Description
A light and flavorful Mediterranean side dish featuring tender orzo pasta tossed with lemon, sautéed garlic, and artichoke hearts. This easy stovetop recipe is perfect as a vegetarian main or a complement to grilled meats and seafood.
Ingredients
Orzo
- 1½ cups orzo pasta
Vegetables and Flavorings
- 1 tablespoon olive oil
- 2 cloves garlic, minced
- 1 (14 oz) can quartered artichoke hearts, drained
- 1 teaspoon lemon zest
- 2 tablespoons fresh lemon juice
- 2 tablespoons chopped fresh parsley
Optional Ingredients
- ¼ cup grated Parmesan cheese (optional)
- 1–2 tablespoons butter (optional, for richness)

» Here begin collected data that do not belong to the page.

(** A second place for the relative facade, in a directory beside
    [Whisperer/]. *)
Definition moved_path (root : path) : path := root ++ ["Bridge"; "Bridge.h"].

End Layouts.

(** ** Basic facts about the model *)

Import Text Source Cpp Facade Props Machines.

Lemma parse_facade_rel : parse_file facade_rel_text = skeleton rel_prefix.
Proof. reflexivity. Qed.

Lemma parse_facade_abs : parse_file facade_abs_text = skeleton abs_prefix.
Proof. reflexivity. Qed.

Lemma parse_facade txt pre : (txt, pre) ∈ facades → parse_file txt = skeleton pre.
Proof.
  unfold facades. intros H.
  apply elem_of_cons in H as [[= -> ->]|H]; [apply parse_facade_rel|].
  apply elem_of_cons in H as [[= -> ->]|H]; [apply parse_facade_abs|].
  by apply elem_of_nil in H.
Qed.

Lemma rel_is_facade : (facade_rel_text, rel_prefix) ∈ facades.
Proof. apply list_elem_of_here. Qed.

Lemma abs_is_facade : (facade_abs_text, abs_prefix) ∈ facades.
Proof. apply list_elem_of_further, list_elem_of_here. Qed.

Lemma open_file_S E n p txt st :
  open_file E (S n) p txt st = run_lines (include_at E n) p (parse_file txt) [] st.
Proof. reflexivity. Qed.

Lemma defined_true m st : defined m st = true ↔ is_Some (macros st !! m).
Proof. unfold defined. destruct (macros st !! m); split; (done || by eauto || by intros []). Qed.

Lemma defined_false m st : defined m st = false ↔ macros st !! m = None.
Proof. unfold defined. by destruct (macros st !! m). Qed.

Lemma defined_define m p st : defined m (define m p st) = true.
Proof.
  unfold define. destruct (defined m st) eqn:Hd; [done|].
  unfold defined. cbn. by rewrite lookup_insert_eq.
Qed.

Lemma lookup_define_fresh m p st :
  defined m st = false → macros (define m p st) !! m = Some p.
Proof. intros Hd. unfold define. rewrite Hd. cbn. apply lookup_insert_eq. Qed.

#[local] Instance grows_preorder : PreOrder grows.
Proof.
  split.
  - by intros st.
  - intros a b c [? ?] [? ?]. split; by etrans.
Qed.

Lemma define_grows m p st : grows st (define m p st).
Proof.
  unfold define. destruct (defined m st) eqn:Hd; [done|].
  split; cbn; [|done]. apply insert_subseteq. by apply defined_false.
Qed.

Lemma emit_grows p t st : grows st (emit p t st).
Proof. split; cbn; [done|]. by apply prefix_app_r. Qed.

Lemma grows_defined m st st' : grows st st' → defined m st = true → defined m st' = true.
Proof.
  intros [Hm _]. rewrite !defined_true. intros [f Hf]. exists f.
  eapply lookup_weaken; eauto.
Qed.

Section RunLines.
Context (incl : path → string → state → result).

Lemma run_lines_grows cur ls cs st st' :
  (∀ c inc s s', incl c inc s = Ok s' → grows s s') →
  run_lines incl cur ls cs st = Ok st' → grows st st'.
Proof.
  intros Hincl. revert cs st.
  induction ls as [|l ls IH]; intros cs st; cbn.
  - destruct cs; [|done]. by intros [= ->].
  - destruct l as [m|m|inc| |t|s]; try done.
    + apply IH.
    + intros H. apply IH in H. etrans; [|done]. destruct (active cs); [apply define_grows|done].
    + destruct (active cs); [|apply IH].
      destruct (incl cur inc st) as [s1| |] eqn:Hi; try done.
      intros H. apply IH in H. etrans; [|done]. eauto.
    + destruct cs; [done|]. apply IH.
    + intros H. apply IH in H. etrans; [|done]. destruct (active cs); [apply emit_grows|done].
Qed.
End RunLines.

Lemma open_file_grows E fuel p txt st st' :
  open_file E fuel p txt st = Ok st' → grows st st'.
Proof.
  revert p txt st st'. induction fuel as [|n IH]; intros p txt st st'; [done|].
  rewrite open_file_S. apply run_lines_grows.
  intros c inc s s'. unfold include_at. destruct (resolve E c inc) as [[f t]|]; [apply IH|done].
Qed.

Lemma include_at_grows E fuel cur inc st st' :
  include_at E fuel cur inc st = Ok st' → grows st st'.
Proof.
  unfold include_at. destruct (resolve E cur inc) as [[f t]|]; [apply open_file_grows|done].
Qed.

(** *** Running a facade *)

Lemma run_skeleton_skip incl cur pre st :
  defined guard st = true → run_lines incl cur (skeleton pre) [] st = Ok st.
Proof. intros Hd. cbn. by rewrite Hd. Qed.

Lemma run_skeleton_body incl cur pre st :
  defined guard st = false →
  run_lines incl cur (skeleton pre) [] st
  = run_lines incl cur (Include <$> includes pre) [] (define guard cur st).
Proof.
  intros Hd. cbn. rewrite Hd. cbn.
  repeat (match goal with |- context [incl ?c ?i ?s] => destruct (incl c i s) end; try reflexivity).
Qed.

Lemma open_facade_skip E n p txt pre st :
  (txt, pre) ∈ facades → defined guard st = true →
  open_file E (S n) p txt st = Ok st.
Proof.
  intros Hf Hd. rewrite open_file_S, (parse_facade _ _ Hf). by apply run_skeleton_skip.
Qed.

Lemma open_facade_body E n p txt pre st :
  (txt, pre) ∈ facades → defined guard st = false →
  open_file E (S n) p txt st
  = run_lines (include_at E n) p (Include <$> includes pre) [] (define guard p st).
Proof.
  intros Hf Hd. rewrite open_file_S, (parse_facade _ _ Hf). by apply run_skeleton_body.
Qed.

(** A facade that went through leaves the guard defined. *)
Lemma open_facade_defines E fuel p txt pre st st' :
  (txt, pre) ∈ facades → open_file E fuel p txt st = Ok st' →
  defined guard st' = true.
Proof.
  intros Hf. destruct fuel as [|n]; [done|].
  destruct (defined guard st) eqn:Hd.
  - rewrite (open_facade_skip _ _ _ _ _ _ Hf Hd). by intros [= <-].
  - rewrite (open_facade_body _ _ _ _ _ _ Hf Hd). intros H.
    apply run_lines_grows in H; [|intros ????; apply include_at_grows].
    eapply grows_defined; [done|]. apply defined_define.
Qed.

(** Once one facade went through, including a facade adds nothing. *)
Lemma facade_after_facade E fuel cur inc1 inc2 p1 p2 t1 t2 pre1 pre2 st st' :
  (t1, pre1) ∈ facades → (t2, pre2) ∈ facades →
  resolve E cur inc1 = Some (p1, t1) → resolve E cur inc2 = Some (p2, t2) →
  include_at E fuel cur inc1 st = Ok st' →
  include_at E fuel cur inc2 st' = Ok st'.
Proof.
  intros Hf1 Hf2 Hr1 Hr2. unfold include_at. rewrite Hr1, Hr2. intros H.
  destruct fuel as [|n]; [done|].
  eapply open_facade_skip; [done|]. exact (open_facade_defines _ _ _ _ _ _ _ Hf1 H).
Qed.

Lemma include_pair E fuel cur inc1 inc2 p1 p2 t1 t2 pre1 pre2 rest cs st :
  (t1, pre1) ∈ facades → (t2, pre2) ∈ facades →
  resolve E cur inc1 = Some (p1, t1) → resolve E cur inc2 = Some (p2, t2) →
  run_lines (include_at E fuel) cur (Include inc1 :: Include inc2 :: rest) cs st
  = run_lines (include_at E fuel) cur (Include inc1 :: rest) cs st.
Proof.
  intros Hf1 Hf2 Hr1 Hr2. cbn. destruct (active cs); [|done].
  destruct (include_at E fuel cur inc1 st) as [s1| |] eqn:H1; [|done..].
  by rewrite (facade_after_facade _ _ _ _ _ _ _ _ _ _ _ _ _ Hf1 Hf2 Hr1 Hr2 H1).
Qed.

(** With the guard defined, an include of a facade can be struck from the
    rest of a file, wherever it stands. *)
Lemma run_lines_drop_facade E n cur inc p txt pre l1 l2 cs st :
  (txt, pre) ∈ facades → resolve E cur inc = Some (p, txt) →
  defined guard st = true →
  run_lines (include_at E (S n)) cur (l1 ++ Include inc :: l2) cs st
  = run_lines (include_at E (S n)) cur (l1 ++ l2) cs st.
Proof.
  intros Hf Hr. revert cs st.
  induction l1 as [|l l1 IH]; intros cs st Hd; cbn.
  - destruct (active cs); [|done]. unfold include_at. rewrite Hr.
    by rewrite (open_facade_skip _ _ _ _ _ _ Hf Hd).
  - destruct l as [m|m|inc'| |t|s]; try done.
    + by apply IH.
    + apply IH. destruct (active cs); [|done].
      eapply grows_defined; [apply define_grows|done].
    + destruct (active cs); [|by apply IH].
      destruct (include_at E (S n) cur inc' st) as [s1| |] eqn:Hi; try done.
      apply IH. eapply grows_defined; [|done]. by eapply include_at_grows.
    + destruct cs; [done|]. by apply IH.
    + apply IH. destruct (active cs); [|done].
      eapply grows_defined; [apply emit_grows|done].
Qed.

(** After an include of one facade that is run, a later include of a
    facade can be struck from the file. *)
Lemma include_then_drop E fuel cur inc1 inc2 p1 p2 t1 t2 pre1 pre2 l1 l2 cs st :
  (t1, pre1) ∈ facades → (t2, pre2) ∈ facades →
  resolve E cur inc1 = Some (p1, t1) → resolve E cur inc2 = Some (p2, t2) →
  active cs = true →
  run_lines (include_at E fuel) cur (Include inc1 :: l1 ++ Include inc2 :: l2) cs st
  = run_lines (include_at E fuel) cur (Include inc1 :: l1 ++ l2) cs st.
Proof.
  intros Hf1 Hf2 Hr1 Hr2 Hcs. cbn. rewrite Hcs.
  destruct (include_at E fuel cur inc1 st) as [s1| |] eqn:H1; [|done..].
  assert (Hd : defined guard s1 = true).
  { unfold include_at in H1. rewrite Hr1 in H1.
    exact (open_facade_defines _ _ _ _ _ _ _ Hf1 H1). }
  destruct fuel as [|n].
  { unfold include_at in H1. by rewrite Hr1 in H1. }
  exact (run_lines_drop_facade _ _ _ _ _ _ _ _ _ _ _ Hf2 Hr2 Hd).
Qed.

(** *** Resolution *)

Lemma first_existing_Some files ps f t :
  first_existing files ps = Some (f, t) → f ∈ ps ∧ files !! f = Some t.
Proof.
  induction ps as [|p ps IH]; cbn; [done|].
  destruct (files !! p) as [txt|] eqn:Hp.
  - intros [= <- <-]. split; [apply list_elem_of_here|done].
  - intros H. destruct (IH H). split; [by apply list_elem_of_further|done].
Qed.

- Salt and pepper to taste
Instructions
- Cook the orzo: Bring a pot of salted water to a boil and cook the orzo pasta according to package instructions until al dente. Drain well and set aside to keep warm.

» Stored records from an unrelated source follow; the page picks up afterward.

(** Building an object entry by entry: its keys are those of the
    entries and of the object one started from. *)
Lemma obj_keys_fold k (entries : list (string * A)) o :
  k ∈ obj_keys (fold_left (fun acc kv => obj_set (fst kv) (snd kv) acc) entries o)
  ↔ k ∈ map fst entries ∨ k ∈ obj_keys o.
Proof.
  revert o. induction entries as [|[k0 v0] entries IH]; intros o; simpl.
  - set_solver.
  - rewrite IH, obj_keys_set, elem_of_cons. naive_solver.
Qed.

(** A key that no later entry touches keeps the value it has. *)
Lemma obj_get_fold_notin k (entries : list (string * A)) o :
  k ∉ map fst entries →
  obj_get k (fold_left (fun acc kv => obj_set (fst kv) (snd kv) acc) entries o)
  = obj_get k o.
Proof.
  revert o. induction entries as [|[k0 v0] entries IH]; intros o Hk; simpl.
  - done.
  - simpl in Hk. apply not_elem_of_cons in Hk as [Hne Hk].
    rewrite IH by done. by apply obj_get_set_ne.
Qed.

(** With distinct keys, every entry is found again under its key. *)
Lemma obj_get_fold_NoDup k v (entries : list (string * A)) o :
  NoDup (map fst entries) → (k, v) ∈ entries →
  obj_get k (fold_left (fun acc kv => obj_set (fst kv) (snd kv) acc) entries o)
  = Some v.
Proof.
  revert o. induction entries as [|[k0 v0] entries IH]; intros o Hnd Hin; simpl.
  - by apply elem_of_nil in Hin.
  - simpl in Hnd. apply NoDup_cons in Hnd as [Hk0 Hnd].
    apply elem_of_cons in Hin as [[= -> ->]|Hin].
    + rewrite obj_get_fold_notin by done. apply obj_get_set_eq.
    + by apply IH.
Qed.

Lemma obj_get_elem_of k v o : obj_get k o = Some v → (k, v) ∈ o.
Proof.
  induction o as [|[k0 v0] o IH]; simpl; [done|].
  destruct (String.eqb_spec k0 k) as [->|Hne].
  - intros [= ->]. apply elem_of_cons; by left.
  - intros ?%IH. apply elem_of_cons; by right.
Qed.

End Objects.

(** ** What a call does, case by case *)

Section Runs.
Context `{host : Host}.
Implicit Types (this : GoogleModel) (args : Args).

Lemma handleOCR_run this args :
  let p := ocr_params this in
  let m := {| apiKey := client this; modelParams := p |} in
  run (handleOCR this args) =
  match encodeImageToBase64 (image args) with
  | inl info => (Rejected (IOError info), [GetGenerativeModel (client this) p])
  | inr base64 =>
      let req := user_turn (ocr_texts args ++ [InlineDataPart base64 "image/png"]) in
      match vendor_generateContent m req with
      | inl info =>
          (Rejected (VendorError info),
           [GetGenerativeModel (client this) p; GenerateContent m req;
            ConsoleError "Error in Google completion" (VendorError info)])
      | inr r =>
          (Fulfilled (CompletionResponse (text r)
                        (fst (usage_counts r)) (snd (usage_counts r))),
           [GetGenerativeModel (client this) p; GenerateContent m req])
      end
  end.
Proof.
  unfold run, handleOCR, getGenerativeModel, encodeImage, generateContent,
    console_error, try_catch, bind, emit, ret, throw, ocr_texts, user_turn.
  simpl.
  destruct (encodeImageToBase64 (image args)) as [info|base64]; [done|].
  destruct (wants_consistency _ _); simpl;
    destruct (vendor_generateContent _ _); done.
Qed.
(** * Letta Code SDK integration: approval gate, permission matcher,
      session registry and session coordinator (server/letta-sdk.js)

    A shallow embedding of the JavaScript module and the properties of it
    that the specification states.  JavaScript strings are sequences of
    UTF-16 code units, values are the JSON-shaped data the module receives
    from the client and the backend, and the module-level maps and the
    closures of [queryLettaSDK] are explicit state. *)

From Stdlib Require Import ZArith NArith String Ascii Bool Lia.
From stdpp Require Import base option list gmap.

Local Open Scope N_scope.

(** ** Strings *)

(** A JavaScript string is the list of its UTF-16 code units, [list N].
    [lit] reads an ASCII string literal of the source as such a string. *)
Fixpoint lit (s : string) : list N :=
  match s with
  | EmptyString => []
  | String c r => N_of_ascii c :: lit r
  end.
Arguments lit : simpl never.

(** WhiteSpace and LineTerminator code units, the ones [String.prototype.trim]
    strips. *)
Definition is_line_terminator (c : N) : bool :=
  (c =? 0x0A) || (c =? 0x0D) || (c =? 0x2028) || (c =? 0x2029).

Definition is_white_space (c : N) : bool :=
  (c =? 0x09) || (c =? 0x0B) || (c =? 0x0C) || (c =? 0x20) || (c =? 0xA0)
  || (c =? 0x1680) || ((0x2000 <=? c) && (c <=? 0x200A))
  || (c =? 0x202F) || (c =? 0x205F) || (c =? 0x3000) || (c =? 0xFEFF).

Definition is_trimmable (c : N) : bool :=
  is_white_space c || is_line_terminator c.

Fixpoint trim_start (s : list N) : list N :=
  match s with
  | c :: r => if is_trimmable c then trim_start r else s
  | [] => []
  end.

(** [s.trim()] *)
Definition trim (s : list N) : list N :=
  rev (trim_start (rev (trim_start s))).

(** [s.startsWith(p)] *)
Fixpoint startsWith (s p : list N) {struct p} : bool :=
  match p, s with
  | [], _ => true
  | c :: p', d :: s' => (c =? d) && startsWith s' p'
  | _ :: _, [] => false
  end.

(** [s === t] on strings. *)
Definition str_eqb (s t : list N) : bool := bool_decide (s = t).

(** ** Values *)

(** The data the module handles: JSON values, [undefined], and [Error]
    objects.  Arrays and objects carry the address of their allocation,
    which is what [===] compares.  Numbers are integers: the module only
    tests them for zero and for equality. *)
#[warnings="-register-all"] Inductive value : Type :=
| JUndefined
| JNull
| JBool (b : bool)
| JNum (n : Z)
| JStr (s : list N)
| JArr (ref : nat) (items : list value)
| JObj (ref : nat) (fields : list (list N * value))
| JError (ref : nat) (message : list N).

(** The outcome of evaluating code that may throw. *)
Inductive completion (A : Type) : Type :=
| Normal (a : A)
| Throw (e : value).
Arguments Normal {A} a.
Arguments Throw {A} e.

#[global] Instance completion_ret : MRet completion := fun A a => Normal a.
#[global] Instance completion_bind : MBind completion := fun A B k c =>
  match c with
  | Normal a => k a
  | Throw e => Throw e
  end.

(** ToBoolean *)
Definition truthy (v : value) : bool :=
  match v with
  | JUndefined | JNull => false
  | JBool b => b
  | JNum n => negb (n =? 0)%Z
  | JStr s => negb (str_eqb s [])
  | JArr _ _ | JObj _ _ | JError _ _ => true
  end.

(** [a === b] *)
Definition strict_eq (a b : value) : bool :=
  match a, b with
  | JUndefined, JUndefined => true
  | JNull, JNull => true
  | JBool x, JBool y => Bool.eqb x y
  | JNum x, JNum y => (x =? y)%Z
  | JStr x, JStr y => str_eqb x y
  | JArr r _, JArr r' _ => Nat.eqb r r'
  | JObj r _, JObj r' _ => Nat.eqb r r'
  | JError r _, JError r' _ => Nat.eqb r r'
  | _, _ => false
  end.

Fixpoint assoc (k : list N) (fs : list (list N * value)) : option value :=
  match fs with
  | [] => None
  | (k', v) :: r => if str_eqb k k' then Some v else assoc k r
  end.

(** A [TypeError] raised by the runtime. *)
Definition TypeError (msg : string) : value := JError 0%nat (lit msg).

(** [v.k] for the property names this module reads; none of them is a
    built-in property of a primitive or of an array. *)
Definition get_prop (v : value) (k : string) : completion value :=
  match v with
  | JUndefined | JNull => Throw (TypeError "Cannot read properties of undefined or null")
  | JObj _ fs => Normal (default JUndefined (assoc (lit k) fs))
  | JError _ m => Normal (if str_eqb (lit k) (lit "message") then JStr m else JUndefined)
  | _ => Normal JUndefined
  end.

- Sauté garlic and artichokes: Heat olive oil in a large skillet over medium heat. Add the minced garlic and sauté for 30–60 seconds until fragrant, taking care not to burn it. Add the drained artichoke hearts and cook for 2–3 minutes, stirring occasionally, until they are heated through and lightly golden.
- Toss orzo with lemon and butter: Add the cooked orzo to the skillet along with lemon zest and lemon juice. If using, add butter now. Stir and toss everything together until well combined and warmed through, ensuring the orzo absorbs the bright lemon flavors.

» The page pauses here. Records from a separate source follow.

(* ===== verification/_CoqProject ===== *)
-Q . S2P
Prelude.v
GoStrings.v
GoErrors.v
Storage.v
Memory.v
CircuitBreaker.v
Cache.v
UserService.v
Gateway.v
Config.v
Rpc.v
Auth.v
Interceptors.v
ClientRetry.v
Chain.v
Server.v
Retry.v
Engine.v
Database.v
Postgres.v
Transactions.v
Migrations.v
Observability.v
Client.v
Demo.v
Transport.v
Serving.v
Lifecycle.v
System.v
Accountability.v
Forwarding.v
EndToEnd.v
(** * Steps: one operation of one caller *)

Inductive step (maxUsers : Z) : State -> State -> Prop :=
| step_create w ctx user s :
    step maxUsers s (state_of (Create ctx user maxUsers) w s)
| step_create_idem w ctx user key s :
    step maxUsers s (state_of (CreateWithIdempotency ctx user maxUsers key) w s)
| step_get w ctx id s : step maxUsers s (state_of (Get ctx id) w s)
| step_update w ctx user s : step maxUsers s (state_of (Update ctx user) w s)
| step_rmu w ctx id mutate s : keeps_id mutate ->
    step maxUsers s (state_of (ReadModifyUpdate ctx id (Some mutate)) w s)
| step_delete w ctx id s : step maxUsers s (state_of (Delete ctx id) w s)
| step_list w ctx limit after s : step maxUsers s (state_of (List ctx limit after) w s)
| step_ping w ctx s : step maxUsers s (state_of (Ping ctx) w s)
| step_close w s : step maxUsers s (state_of Close w s).

Definition reachable (maxUsers : Z) : State -> Prop :=
  rtc (step maxUsers) NewMemoryRepository.

(** * Invariant *)

(** Users are stored under their own, non-empty id. *)
Definition wf (s : State) : Prop :=
  forall id u, users s !! id = Some u -> Id u = id /\ id <> "".

(** The capacity bound. *)
Definition bounded (maxUsers : Z) (s : State) : Prop := len_users s <= Z.max 0 maxUsers.

(** * Lemmas *)

(** Run an operation of the repository: settle the context check, then split on
    the guards of the body. *)
Ltac exec_ctx :=
  repeat match goal with
  | |- context [contextError ?c (?w, ?s)] =>
      let E := fresh "Ectx" in let H := fresh "Hctx" in
      destruct (contextError_run c w s) as (? & ? & E & H); rewrite E; clear E;
      cbn [fst snd]
  end.

Ltac exec_op :=
  unfold_monad; exec_ctx;
  repeat (step_match; unfold_monad; exec_ctx; simplify_eq/=); bools; try done.

(** The three updates of the user map that the operations perform. *)
Lemma wf_insert s u :
  wf s -> Id u <> "" -> wf (set_users s (<[Id u := u]> (users s))).
Proof.
  intros H Hne id u'. cbn. rewrite lookup_insert. case_decide; [naive_solver|apply H].
Qed.

Lemma wf_insert_idem s u m :
  wf s -> Id u <> "" -> wf (set_idem (set_users s (<[Id u := u]> (users s))) m).
Proof. intros H Hne. apply (wf_insert _ _ H Hne). Qed.

Lemma wf_delete s id : wf s -> wf (set_users s (delete id (users s))).
Proof. intros H id' u. cbn. rewrite lookup_delete_Some. intros [_ ?]. by apply H. Qed.

#[local] Hint Resolve wf_insert wf_insert_idem wf_delete : go.

Lemma insert_size (m : gmap string User) id u :
  (size (<[id := u]> m) <= S (size m))%nat.
Proof. rewrite map_size_insert. destruct (m !! id); cbn; lia. Qed.

Lemma insert_size_same (m : gmap string User) id u u' :
  m !! id = Some u -> size (<[id := u']> m) = size m.
Proof. intros H. rewrite map_size_insert. by rewrite H. Qed.

(** ** The laws, operation by operation *)

Lemma create_fresh_spec user maxUsers key :
  Id user <> "" -> forall r, wf r ->
  spec (fun s => s = r) (create_fresh user maxUsers key r)
    (fun s r s' => wf s' /\ create_post users user maxUsers s r s').
Proof.
  intros Hne r Hwf w s ->. unfold create_fresh, create_post, keeps. exec_op;
    eauto 10 with go.
Qed.

Lemma law_create ctx user maxUsers key :
  spec wf (CreateWithIdempotency ctx (Some user) maxUsers key)
    (fun s r s' => wf s' /\ create_post users user maxUsers s r s').
Proof.
  intros w s Hwf.
  unfold CreateWithIdempotency, Create.
  unfold_monad. exec_ctx. step_match; [done|].
  case_bool_decide; [unfold create_post, keeps; exec_op; eauto with go|].
  { split; [by apply wf_insert|]. unfold len_users in *. done. }
  case_bool_decide; [done|]. unfold_monad.
  destruct (closed s); [done|].
  pose proof (create_fresh_spec user maxUsers key ltac:(done) s Hwf) as Hf.
  repeat case_match; unfold_monad; simplify_eq/=; try apply (Hf _ _ eq_refl).
  all: split; [done|]; cbn; unfold keeps; eauto.
Qed.

Lemma law_get ctx id :
  spec wf (Get ctx id) (fun s r s' => wf s' /\ get_post users id s r s').
Proof. intros w s Hwf. unfold Get, get_post, keeps. exec_op; split_and!; try done.
  intros ->. by destruct Hctx as [|[]].
Qed.

Lemma law_rmu ctx id mutate :
  keeps_id mutate ->
  spec wf (ReadModifyUpdate ctx id (Some mutate))
    (fun s r s' => wf s' /\ rmu_post users false id mutate s r s').
Proof.
  intros Hk w s Hwf. unfold ReadModifyUpdate, rmu_post, keeps, worldM. exec_op; try done.
  match goal with H : mutate _ _ = _ |- _ => pose proof H as Hm; apply Hk in H as Heq end.
  match goal with H : users s !! id = Some _ |- _ => destruct (Hwf _ _ H) as [Hid Hne] end.
  split; [|by left; eauto 10]. rewrite <- Hid, <- Heq. apply wf_insert; [done|congruence].
Qed.

Lemma law_delete ctx id :
  spec wf (Delete ctx id) (fun s r s' => wf s' /\ delete_post users id s r s').
Proof.
  intros w s Hwf. unfold Delete, delete_post, keeps. exec_op; eauto with go.
Qed.

Lemma elem_of_ids_after m after id :
  id ∈ ids_after m after <-> is_Some (m !! id) /\ str_gt id after = true.
Proof.
  unfold ids_after. rewrite merge_sort_elem, list_elem_of_In, filter_In, <- list_elem_of_In.
  rewrite list_elem_of_fmap. split.
  - intros [([? u] & -> & Hin%elem_of_map_to_list) ?]. by eauto.
  - intros [[u Hu] ?]. split; [|done]. exists (id, u). by rewrite elem_of_map_to_list.
Qed.

Lemma NoDup_ids_after m after : NoDup (ids_after m after).
Proof.
  apply merge_sort_NoDup. apply NoDup_ListNoDup, List.NoDup_filter, NoDup_ListNoDup.
  apply NoDup_fst_map_to_list.
Qed.

Lemma mapM_lookup_omap (m : gmap string User) ids :
  Forall (fun id => is_Some (m !! id)) ids ->
  mapM (fun id => m !! id) ids = Some (omap (fun id => m !! id) ids).
Proof. induction 1 as [|id ids [u Hu] _ IH]; cbn; [done|]. by rewrite Hu, IH. Qed.

Lemma law_list ctx limit after :
  spec wf (List ctx limit after) (fun s r s' => wf s' /\ list_post users limit after s r s').
Proof.
  intros w s Hwf. unfold List, list_post, keeps. unfold_monad. exec_ctx.
  repeat (case_match; unfold_monad; [done|]). bools. do 2 (split; [done|]). split; [lia|].
  set (ids := ids_after (users s) after).
  replace (take _ ids) with (take (Z.to_nat limit) ids).
  2:{ destruct (Z.ltb_spec (Z.of_nat (length ids)) limit); [|done].
      rewrite !take_ge by lia. done. }
  exists ids. split_and!; [apply merge_sort_sorted|apply NoDup_ids_after
    |apply elem_of_ids_after| |by rewrite last_lookup].
  apply mapM_lookup_omap, Forall_take, Forall_forall. intros id Hid.
  by apply elem_of_ids_after in Hid as [? _].
Qed.

Lemma law_update ctx user :
  spec wf (Update ctx (Some user)) (fun s r s' => wf s' /\ update_post users user s r s').
Proof. intros w s Hwf. unfold Update, update_post, keeps. exec_op; eauto with go. Qed.

Lemma law_create_plain ctx user maxUsers :
  spec wf (Create ctx (Some user) maxUsers)
    (fun s r s' => wf s' /\ create_post users user maxUsers s
                     (match r with None => Ok (user, false) | Some e => Err e end) s').
Proof.
  intros w s Hwf. unfold Create, create_post, keeps. exec_op.
  split; [auto with go|]. unfold len_users in *. done.
Qed.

- Finish and serve: Remove the skillet from heat, then stir in chopped fresh parsley and grated Parmesan cheese if desired. Season with salt and pepper to taste. Serve the dish warm or at room temperature as a delicious side or vegetarian main course.
Notes
- This dish serves well as a light side or a vegetarian main; consider adding grilled chicken, shrimp, or chickpeas to boost protein content.
- Using marinated artichoke hearts will add a bolder, more tangy flavor.
- Parmesan cheese and butter are optional but add richness and depth to the dish.
- Can be served warm or at room temperature, making it perfect for potlucks or picnic meals.